How Kick-Ass' killer Hit Girl is like Alien's Ripley
The upcoming film Kick-Ass may very well be the most controversial film of the year so far—at least judging from reaction to the R-rated trailer—but screenwriter Jane Goldman and comic artist John Romita Jr. defended director Matthew Vaughn's decision to remain true to the bloody, profane source material.
Based on a comic book by Mark Millar and Romita, Kick-Ass tells the story of real-life would-be superheroes, including a murderous, foul-mouthed 11-year-old called Hit Girl, played by Chloe Moretz.
Speaking to reporters at WonderCon in San Francisco last weekend, Goldman and Romita said director Vaughn (Layer Cake) made the movie without studio backing after he refused to tone down the film to suit studio demands.

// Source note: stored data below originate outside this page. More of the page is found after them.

(* ===== verification/Segment.v ===== *)
(** * Segment: [segment.h], [segment.cpp]

    A QNX memory segment: a reserved address range whose first [m_paged_size]
    bytes are divided in pages, mapped ([grow]) or not ([skip]), and whose
    [m_limit_size] is the size the guest sees.  [mmap] is the kernel's; [None]
    is [MAP_FAILED].  [StartupSbrk] carves chunks out of a segment. *)

From S2P Require Import Prelude Types Memory.
Import MemOps.

Record Segment := mkSegment {
  m_location : Z;
  m_paged_size : Z;
  m_limit_size : Z;
  m_reserved : Z;
  m_shared : bool;
  m_bitmap : list bool
}.

Definition Segment_new : Segment := mkSegment 0 0 0 0 false [].

(** <sys/mman.h> *)
Definition PROT_NONE : Z := 0.
Definition PROT_READ : Z := 1.
Definition PROT_WRITE : Z := 2.
Definition PROT_EXEC : Z := 4.
Definition MAP_PRIVATE : Z := 2.
Definition MAP_FIXED : Z := 16.
Definition MAP_ANON : Z := 32.
Definition MAP_32BIT : Z := 64.
Definition MAP_NORESERVE : Z := 16384.

Section Ops.
(** [mmap addr length prot flags], [mprotect addr length prot = 0]. *)
Context (mmap : Z -> Z -> Z -> Z -> option Z) (mprotect : Z -> Z -> Z -> bool).

Definition reserve (reservation : Z) : M Segment unit :=
  s ← get;
  _ ← lift (check (m_reserved s =? 0) AssertFailed);
  let reservation := align_page_up reservation in
  match mmap 0 reservation PROT_NONE
          (Z.lor (Z.lor (Z.lor MAP_PRIVATE MAP_ANON) MAP_NORESERVE) MAP_32BIT) with
  | None => throw BadAlloc
  | Some l => put (mkSegment l 0 (m_limit_size s) reservation (m_shared s) (m_bitmap s))
  end.

(** The failure test looks at the old [m_location], not at the result [l]:
    a failed mapping stores [MAP_FAILED], i.e. the address [2^64 - 1]. *)
Definition reserve_at (reservation addr : Z) : M Segment unit :=
  s ← get;
  _ ← lift (check (m_reserved s =? 0) AssertFailed);
  let reservation := align_page_up reservation in
  let l := default (2 ^ 64 - 1) (mmap addr reservation PROT_NONE
          (Z.lor (Z.lor (Z.lor MAP_PRIVATE MAP_ANON) MAP_NORESERVE) MAP_FIXED)) in
  if m_location s =? 2 ^ 64 - 1 then throw BadAlloc
  else put (mkSegment l 0 (m_limit_size s) reservation (m_shared s) (m_bitmap s)).

Definition map_prot (access : Access) : Z :=
  let prot :=
    match access with
    | EXEC_ONLY | EXEC_READ => Z.lor PROT_EXEC PROT_READ
    | READ_ONLY => PROT_READ
    | READ_WRITE => Z.lor PROT_WRITE PROT_READ
    | ACCESS_OTHER _ => PROT_NONE
    end in
  if prot =? PROT_NONE then prot else Z.lor prot PROT_WRITE.

Definition paged_size (s : Segment) : Z := m_paged_size s.
Definition size (s : Segment) : Z := m_limit_size s.
(** [GuestPtr] is 32 bits wide. *)
Definition location (s : Segment) : Z := u32 (m_location s).

Definition push_pages (v : bool) (size : Z) (s : Segment) : Segment :=
  mkSegment (m_location s) (u64 (m_paged_size s + size)) (m_limit_size s) (m_reserved s)
    (m_shared s) (m_bitmap s ++ replicate (Z.to_nat (size / PAGE_SIZE)) v).

Definition set_limit (l : Z) (s : Segment) : Segment :=
  mkSegment (m_location s) (m_paged_size s) l (m_reserved s) (m_shared s) (m_bitmap s).

Definition grow_paged_internal (prot size : Z) : M Segment unit :=
  _ ← lift (check (is_page_aligned size) AssertFailed);
  s ← get;
  if m_reserved s <? u64 (size + m_paged_size s) then throw BadAlloc
  else match mmap (u64 (m_location s + m_paged_size s)) size prot
               (Z.lor (Z.lor MAP_PRIVATE MAP_ANON) MAP_FIXED) with
       | None => throw BadAlloc
       | Some _ => modify (push_pages true size)
       end.

Definition grow_paged (prot size : Z) : M Segment unit :=
  _ ← grow_paged_internal prot size;
  modify (fun s => set_limit (paged_size s) s).

Definition grow_bytes (size : Z) : M Segment unit :=
  s ← get;
  if m_reserved s <? u64 (size + m_limit_size s) then throw BadAlloc
  else
    _ ← (if m_paged_size s <? u64 (size + m_limit_size s)
         then grow_paged_internal (Z.lor (Z.lor PROT_READ PROT_WRITE) PROT_EXEC)
                (u64 (align_page_up (u64 (size + m_limit_size s)) - m_paged_size s))
         else mret ());
    modify (fun s => set_limit (u64 (m_limit_size s + size)) s).

Definition grow_bytes_64capped (size : Z) : M Segment unit :=
  s ← get;
  let new_size := Z.min (u64 (m_limit_size s + size)) (kilo 64) in
  if m_limit_size s <? new_size then grow_bytes (new_size - m_limit_size s) else mret ().

Definition skip_paged (new_size : Z) : M Segment unit :=
  _ ← lift (check (is_page_aligned new_size) AssertFailed);
  s ← get;
  if m_reserved s <? u64 (new_size + m_paged_size s) then throw BadAlloc
  else modify (push_pages false new_size).

(** [ok &= m_bitmap[p]] for the [n] pages from [first]; an index out of the
    vector is undefined behaviour. *)
Fixpoint probe_pages (bitmap : list bool) (first n : nat) (ok : bool) : outcome bool :=
  match n with
  | O => Ok ok
  | S n =>
      match bitmap !! first with
      | None => Throw (Undefined "bitmap index")
      | Some b => probe_pages bitmap (S first) n (ok && b)
      end
  end.

Definition check_bounds (s : Segment) (offset size : Z) : outcome bool :=
  let in_bounds :=
    ((offset <? m_paged_size s) && (size <=? u64 (m_paged_size s - offset)))%bool in
  if negb in_bounds then Ok false
  else
    let first := u32 (align_page_down offset / PAGE_SIZE) in
    let last := u32 (align_page_up (u64 (offset + size)) / PAGE_SIZE) in
    probe_pages (m_bitmap s) (Z.to_nat first) (Z.to_nat (last - first)) true.

(** The host address of an offset. *)
Definition pointer (s : Segment) (offset size : Z) : outcome Z :=
  ok ← check_bounds s offset size;
  _ ← check ok AssertFailed;
  Ok (u64 (m_location s + offset)).

Definition change_access (prot offset size : Z) : M Segment unit :=
  s ← get;
  ptr ← lift (pointer s offset size);
  lift (check (mprotect ptr size prot) AssertFailed).

Definition make_shared : M Segment unit :=
  modify (fun s => mkSegment (m_location s) (m_paged_size s) (m_limit_size s) (m_reserved s)
                     true (m_bitmap s)).
Definition is_shared (s : Segment) : bool := m_shared s.

(** [Segment::~Segment]: the range given back to [munmap]. *)
Definition destroy (s : Segment) : option (Z * Z) :=
  if negb (m_reserved s =? 0) then Some (m_location s, m_reserved s) else None.
End Ops.

(** ** [StartupSbrk] *)

Record Sbrk := mkSbrk { sb_offset : Z; sb_last_offset : Z }.

(** The helper works on its segment and, for strings, on the host memory. *)
Record SbrkState := mkSbrkState { sb : Sbrk; sb_seg : Segment; sb_mem : Mem }.

Section Sbrk.
Context (mmap : Z -> Z -> Z -> Z -> option Z).

Definition StartupSbrk (m_offset : Z) : Sbrk := mkSbrk m_offset (2 ^ 32 - 1).

Definition on_segment {A} (op : M Segment A) : M SbrkState A := fun st =>
  let '(seg, r) := op (sb_seg st) in (mkSbrkState (sb st) seg (sb_mem st), r).

Definition sbrk_fit : M SbrkState unit :=
  st ← get;
  let needed := sb_offset (sb st) in
  if size (sb_seg st) <? needed
  then on_segment (grow_bytes mmap (u64 (needed - size (sb_seg st)))) else mret ().

Definition sbrk_alloc (size : Z) : M SbrkState unit :=
  _ ← modify (fun st => mkSbrkState
        (mkSbrk (u32 (sb_offset (sb st) + size)) (sb_offset (sb st))) (sb_seg st) (sb_mem st));
  sbrk_fit.

Definition sbrk_align : M SbrkState unit :=
  _ ← modify (fun st => mkSbrkState
        (mkSbrk (u32 (align_up (sb_offset (sb st)) 16)) (sb_last_offset (sb st)))
        (sb_seg st) (sb_mem st));
  sbrk_fit.

Definition sbrk_offset (st : SbrkState) : Z := sb_last_offset (sb st).
Definition next_offset (st : SbrkState) : Z := sb_offset (sb st).
Definition sbrk_ptr (st : SbrkState) : outcome Z := pointer (sb_seg st) (sbrk_offset st) 0.

Definition push_string (str : cstring) : M SbrkState unit :=
  let len := Z.of_nat (length str) + 1 in
  _ ← sbrk_alloc (u32 len);
  st ← get;
  p ← lift (sbrk_ptr st);
  modify (fun st => mkSbrkState (sb st) (sb_seg st) (store (sb_mem st) p (str ++ [0]))).
End Sbrk.

(** ** Well-formedness *)

(** A user-space address range. *)
Definition addr_top : Z := 2 ^ 47.

Definition wf (s : Segment) : Prop :=
  0 <= m_limit_size s <= m_paged_size s /\ m_paged_size s <= m_reserved s < 2 ^ 44 /\
  m_paged_size s mod PAGE_SIZE = 0 /\ m_reserved s mod PAGE_SIZE = 0 /\
  Z.of_nat (length (m_bitmap s)) = m_paged_size s / PAGE_SIZE /\
  0 <= m_location s /\ m_location s + m_reserved s <= addr_top.

(** The byte at [o] lies in a page that was grown, not skipped. *)
Definition mapped (s : Segment) (o : Z) : Prop :=
  0 <= o /\ m_bitmap s !! Z.to_nat (o / PAGE_SIZE) = Some true.

(** Documented behaviour of [mmap]: a mapping is a range of user addresses, at
    the requested place with [MAP_FIXED]. *)
Definition mmap_law (mmap : Z -> Z -> Z -> Z -> option Z) : Prop :=
  forall addr len prot flags l, mmap addr len prot flags = Some l ->
    0 <= l /\ l + len <= addr_top /\ (has flags MAP_FIXED = true -> l = addr).

(** A kernel that has room for every fixed mapping. *)
Definition mmap_total (mmap : Z -> Z -> Z -> Z -> option Z) : Prop :=
  forall addr len prot flags, has flags MAP_FIXED = true -> mmap addr len prot flags = Some addr.

Ltac page := unfold PAGE_SIZE, addr_top in *; zlia.

Lemma wf_segment_new : wf Segment_new.
Proof. repeat split; vm_compute; done. Qed.

Lemma page_aligned_spec v : is_page_aligned v = true <-> v mod PAGE_SIZE = 0.
Proof. unfold is_page_aligned, is_aligned. apply Z.eqb_eq. Qed.

Lemma wf_push_pages s v n :
  wf s -> 0 <= n -> n mod PAGE_SIZE = 0 -> m_paged_size s + n <= m_reserved s ->
  wf (push_pages v n s).
Proof.
  intros (H1 & H2 & H3 & H4 & H5 & H6 & H7) Hn Ha Hle. unfold wf, push_pages. simpl.
  rewrite wrapu_small by lia. rewrite length_app, length_replicate.
  repeat split; try page; try done.
Qed.

Lemma wf_set_limit s l : wf s -> 0 <= l <= m_paged_size s -> wf (set_limit l s).
Proof. intros (H1 & H2 & H3 & H4 & H5 & H6 & H7) Hl. repeat split; simpl; lia || done. Qed.

Lemma mapped_push_old s v n o : mapped s o -> mapped (push_pages v n s) o.
Proof.
  intros [Ho Hm]. split; [done|]. simpl. rewrite lookup_app_l; [done|].
  by eapply lookup_lt_Some.
Qed.

Lemma mapped_push_new s n o :
  wf s -> n mod PAGE_SIZE = 0 -> m_paged_size s <= o < m_paged_size s + n ->
  mapped (push_pages true n s) o.
Proof.
  intros (H1 & H2 & H3 & H4 & H5 & H6 & H7) Hn Ho. split; [lia|]. simpl.
  rewrite lookup_app_r by page.
  apply lookup_replicate. split; [done|]. page.
Qed.

Lemma mapped_bound s o : wf s -> mapped s o -> o < m_paged_size s.
Proof.
  intros (H1 & H2 & H3 & H4 & H5 & H6 & H7) [Ho Hm]. apply lookup_lt_Some in Hm. page.
Qed.

(** The range covers every page the segment was given. *)
Lemma destroy_covers s o :
  wf s -> mapped s o -> exists l n, destroy s = Some (l, n) /\ l <= m_location s + o < l + n.
Proof.
  intros Hwf Ho. pose proof (mapped_bound s o Hwf Ho). destruct Ho as [Ho _]. destruct Hwf as (H1 & H2 & _).
  unfold destroy. destruct (Z.eqb_spec (m_reserved s) 0); [lia|]. simpl. do 2 eexists. split; [reflexivity|]. lia.
Qed.

(** ** Page probing *)

Lemma probe_pages_spec bm first n ok :
  (first + n <= length bm)%nat ->
  exists b, probe_pages bm first n ok = Ok b /\
    (b = true <-> ok = true /\ forall p, (first <= p < first + n)%nat -> bm !! p = Some true).
Proof.
  revert first ok. induction n as [|n IH]; intros first ok Hl; simpl.
  - exists ok. split; [done|]. split; [|by intros [? _]]. intros ->. split; [done|]. lia.
  - destruct (lookup_lt_is_Some_2 bm first) as [b Hb]; [lia|]. rewrite Hb.
    destruct (IH (S first) (ok && b)%bool) as (r & Hr & Hs); [lia|].
    exists r. split; [done|]. rewrite Hs. rewrite andb_true_iff. split.
    + intros [[-> ->] H]. split; [done|]. intros p Hp.
      destruct (decide (p = first)) as [-> |]; [done|]. apply H. lia.
    + intros [-> H]. split; [split; [done|]|].
      * specialize (H first ltac:(lia)). congruence.
      * intros p Hp. apply H. lia.
Qed.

"The conversation I had with Matthew when he found out what the studios said to him first before he started to do his own is that they wanted Chloe to be older," Romita said. "'We can't have a little girl doing that. So we want you to turn her into a 20-year-old or a 19-year-old or take her out with no swords.' He just said, 'F--k off. I'll do it myself.' Those were his words. And now the ultimate in justice is that he sold it back to the studio, so to speak. I don't think Lionsgate turned them down, ... but those that turned him down, he sold it back to them. ... I think that is such justice."
Goldman added, "I found it astonishing when they came back to us saying that they thought it would be less offensive if Hit Girl were an older teenager. Because to me, it would have been a great deal more offensive if she was a sexualized character. I think that would have been extremely offensive. I think what's so strong about Hit Girl is that she's not there to be sexual."

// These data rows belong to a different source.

(* ===== verification/AddressSpace.v ===== *)
(** * AddressSpace: [segment_descriptor.h], [segment_descriptor.cpp] and the
    memory part of [process.cpp]

    Segments live in a store (a [shared_ptr] is a key of it), segment
    descriptors in the 1024-slot id map of the process, and every descriptor is
    published in the processor's local descriptor table with [modify_ldt].
    [translate_segmented] turns a far pointer of the guest into a host address. *)

From S2P Require Import Prelude Types IdMap Segment.

Definition SEL_LDT : Z := Z.shiftl 1 2.

Definition mk_sel (id : Z) : Z := u16 (Z.lor (Z.lor (Z.shiftl id 3) SEL_LDT) 3).
Definition mk_invalid_sel (id : Z) : Z := u16 (256 + Z.shiftl id 3).
Definition sel_to_id (id : Z) : Z := Z.shiftr id 3.

Record Descriptor := mkDescriptor {
  sd_id : Z;
  sd_access : Access;
  sd_seg : nat;
  sd_bits : Bitness
}.

Definition selector (sd : Descriptor) : Z := mk_sel (sd_id sd).
Definition far_pointer (sd : Descriptor) (offset : Z) : FarPointer := mkFarPointer (selector sd) offset.
Definition change_access (a : Access) (sd : Descriptor) : Descriptor :=
  mkDescriptor (sd_id sd) a (sd_seg sd) (sd_bits sd).

(** [struct user_desc] of <asm/ldt.h>. *)
Record user_desc := mkUserDesc {
  entry_number : Z;
  base_addr : Z;
  limit : Z;
  seg_32bit : bool;
  contents : Z;
  read_exec_only : bool;
  limit_in_pages : bool;
  useable : bool
}.

(** What [update_descriptors] hands to the kernel. *)
Definition user_desc_of (sd : Descriptor) (seg : Segment) : user_desc :=
  let big := 64 * 1024 <? size seg in
  let code := match sd_access sd with EXEC_ONLY | EXEC_READ => true | _ => false end in
  mkUserDesc (sd_id sd) (location seg)
    (if big then u32 (MemOps.align_page_up (size seg) / MemOps.PAGE_SIZE - 1)
     else u32 (paged_size seg - 1))
    (match sd_bits sd with B32 => true | B16 => false end)
    (if code then 2 else 0)
    (match sd_access sd with EXEC_ONLY | READ_ONLY => true | _ => false end)
    big true.

Definition empty_desc (entry : Z) : user_desc := mkUserDesc entry 0 0 false 0 false false false.

Record Space := mkSpace {
  segs : gmap nat Segment;
  next_seg : nat;
  m_segments : list nat;
  m_segment_descriptors : IdMap Descriptor;
  ldt : gmap Z user_desc
}.

Definition Space_new : Space := mkSpace ∅ 0 [] (new 1024) ∅.

Section Ops.
(** [modify_ldt(1, ud) = 0]. *)
Context (modify_ldt : user_desc -> bool).

Definition publish (ud : user_desc) : M Space unit := fun sp =>
  if modify_ldt ud
  then (mkSpace (segs sp) (next_seg sp) (m_segments sp) (m_segment_descriptors sp)
          (<[entry_number ud := ud]> (ldt sp)), Ok ())
  else (sp, Throw (LogicError "modify_ldt")).

Definition update_descriptors (sd : Descriptor) : M Space unit :=
  sp ← get;
  match segs sp !! sd_seg sd with
  | None => throw (Undefined "segment")
  | Some seg => publish (user_desc_of sd seg)
  end.

Definition remove_descriptors (sd : Descriptor) : M Space unit := publish (empty_desc (sd_id sd)).

Definition allocate_segment : M Space nat := fun sp =>
  (mkSpace (<[next_seg sp := Segment_new]> (segs sp)) (S (next_seg sp))
     (next_seg sp :: m_segments sp) (m_segment_descriptors sp) (ldt sp), Ok (next_seg sp)).

(** The constructor [SegmentDescriptor(idx, access, mem, bits)]. *)
Definition construct (sp : Space) (access : Access) (mem : nat) (bits : Bitness) (idx : nat)
  : outcome Descriptor :=
  let sd := mkDescriptor (u16 (Z.of_nat idx)) access mem bits in
  '(_, r) ← Ok (update_descriptors sd sp);
  _ ← r;
  Ok sd.

Definition set_descriptors (m : IdMap Descriptor) (sp : Space) : Space :=
  mkSpace (segs sp) (next_seg sp) (m_segments sp) m (ldt sp).

(** Allocation of a slot whose creator constructs the descriptor: the slot is
    taken, and the table entry published, only if the constructor returns. *)
Definition create_with
    (alloc : (nat -> outcome Descriptor) -> M (IdMap Descriptor) Descriptor)
    (access : Access) (mem : nat) (bits : Bitness) : M Space Descriptor := fun sp =>
  let '(m, r) := alloc (construct sp access mem bits) (m_segment_descriptors sp) in
  match r with
  | Throw e => (set_descriptors m sp, Throw e)
  | Ok sd => (fst (update_descriptors sd (set_descriptors m sp)), Ok sd)
  end.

Romita agreed. "I think what's so badass is, how can a little girl become such a force? And I likened it to parents that turn their kids into super athletes. Even against their own will. They become unconscious athletes, almost to a fault. They become hardened. It kind of works the same way. If you treat someone so intensely, ... why couldn't they? I don't believe the 'unbelievable' part. Actually, Matthew and Jane toned it down. There is more blood in the comic book than there is in the movie. So they actually showed a little class, where I had none at all. ... But I buy into it. I don't have any problem with a little kid becoming an avenger."
When Goldman began adapting Millar's story, bringing Hit Girl to the screen was one of the things that most excited her. "To have the opportunity to explore her relationship with her father [Big Daddy, played by Nicolas Cage, who trains his daughter to become a costumed vigilante], you have more time to do that in a movie [than a comic book]," she said. "I think it was the fact that she is so young and she's a non-sexualized character that made her so strong."
She added: "In movies, people talk about there being strong female characters, ... and—with the exception, perhaps, of Ripley [Sigourney Weaver] in Alien—I really don't buy it. Usually when they talk about there being a strong female character, they mean she's got a gun and shoots people, but she's probably also got her boobs on display and is there to look attractive. And that, to me, ... killing someone doesn't make you a strong character. It's the focus. I mean, obviously, she's crazy, Hit Girl. She's been raised by a madman. ... But it's that intensity and focus that makes her a genuinely strong character. I think it's a really rare thing in cinema, and I just leapt at that."